→ What is being asked: From the data, copy out every line in which the word "reflexivity" appears.

→ Entries shown:
+===+
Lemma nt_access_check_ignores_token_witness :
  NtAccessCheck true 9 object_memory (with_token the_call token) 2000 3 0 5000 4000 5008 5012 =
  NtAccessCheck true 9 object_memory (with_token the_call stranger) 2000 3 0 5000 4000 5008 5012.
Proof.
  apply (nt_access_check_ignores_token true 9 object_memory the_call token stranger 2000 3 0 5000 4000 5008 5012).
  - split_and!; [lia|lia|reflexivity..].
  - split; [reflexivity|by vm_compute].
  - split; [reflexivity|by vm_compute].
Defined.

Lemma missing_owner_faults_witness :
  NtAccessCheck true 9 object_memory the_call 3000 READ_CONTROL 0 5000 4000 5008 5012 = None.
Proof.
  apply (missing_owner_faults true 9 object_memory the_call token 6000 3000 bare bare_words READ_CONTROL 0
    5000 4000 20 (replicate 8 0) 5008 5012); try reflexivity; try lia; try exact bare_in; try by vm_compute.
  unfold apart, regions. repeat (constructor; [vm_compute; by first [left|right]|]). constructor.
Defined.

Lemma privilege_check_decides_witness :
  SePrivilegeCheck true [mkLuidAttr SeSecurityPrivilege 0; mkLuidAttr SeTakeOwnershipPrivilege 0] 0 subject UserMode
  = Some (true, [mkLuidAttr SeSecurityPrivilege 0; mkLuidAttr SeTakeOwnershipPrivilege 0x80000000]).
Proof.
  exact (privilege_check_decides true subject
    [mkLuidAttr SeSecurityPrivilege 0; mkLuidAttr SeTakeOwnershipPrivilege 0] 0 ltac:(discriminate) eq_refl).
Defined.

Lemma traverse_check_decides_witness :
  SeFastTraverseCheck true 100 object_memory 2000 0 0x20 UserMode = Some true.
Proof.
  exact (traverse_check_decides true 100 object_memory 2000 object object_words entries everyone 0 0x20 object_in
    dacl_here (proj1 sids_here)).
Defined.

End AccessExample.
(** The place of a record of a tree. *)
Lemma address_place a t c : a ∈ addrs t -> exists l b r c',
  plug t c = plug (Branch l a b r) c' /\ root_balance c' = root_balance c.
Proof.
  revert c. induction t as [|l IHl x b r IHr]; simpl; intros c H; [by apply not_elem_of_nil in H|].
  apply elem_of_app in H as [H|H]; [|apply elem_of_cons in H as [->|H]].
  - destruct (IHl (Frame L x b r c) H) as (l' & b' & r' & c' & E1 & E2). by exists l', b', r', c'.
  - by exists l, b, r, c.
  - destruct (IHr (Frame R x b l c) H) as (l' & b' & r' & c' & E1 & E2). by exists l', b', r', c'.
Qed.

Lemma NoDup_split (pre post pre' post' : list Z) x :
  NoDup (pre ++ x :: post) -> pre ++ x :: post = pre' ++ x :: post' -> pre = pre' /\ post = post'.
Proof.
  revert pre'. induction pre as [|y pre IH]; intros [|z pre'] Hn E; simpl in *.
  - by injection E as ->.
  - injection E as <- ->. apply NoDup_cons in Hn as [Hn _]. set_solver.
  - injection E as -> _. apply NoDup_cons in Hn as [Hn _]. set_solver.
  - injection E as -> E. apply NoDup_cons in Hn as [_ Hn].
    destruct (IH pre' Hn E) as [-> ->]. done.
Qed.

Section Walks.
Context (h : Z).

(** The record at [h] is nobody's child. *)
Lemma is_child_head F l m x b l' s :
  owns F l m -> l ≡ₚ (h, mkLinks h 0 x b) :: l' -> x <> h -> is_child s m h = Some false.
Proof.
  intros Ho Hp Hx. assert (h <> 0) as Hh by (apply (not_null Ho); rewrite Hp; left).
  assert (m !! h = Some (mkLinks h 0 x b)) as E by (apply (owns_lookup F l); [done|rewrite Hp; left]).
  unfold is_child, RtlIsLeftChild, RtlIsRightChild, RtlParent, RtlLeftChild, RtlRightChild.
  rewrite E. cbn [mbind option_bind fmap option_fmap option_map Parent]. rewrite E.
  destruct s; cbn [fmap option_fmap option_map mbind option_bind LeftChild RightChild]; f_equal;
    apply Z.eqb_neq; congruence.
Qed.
+===+
→ Your response:
  - split_and!; [lia|lia|reflexivity..].
  - split; [reflexivity|by vm_compute].
  - split; [reflexivity|by vm_compute].
    5000 4000 20 (replicate 8 0) 5008 5012); try reflexivity; try lia; try exact bare_in; try by vm_compute.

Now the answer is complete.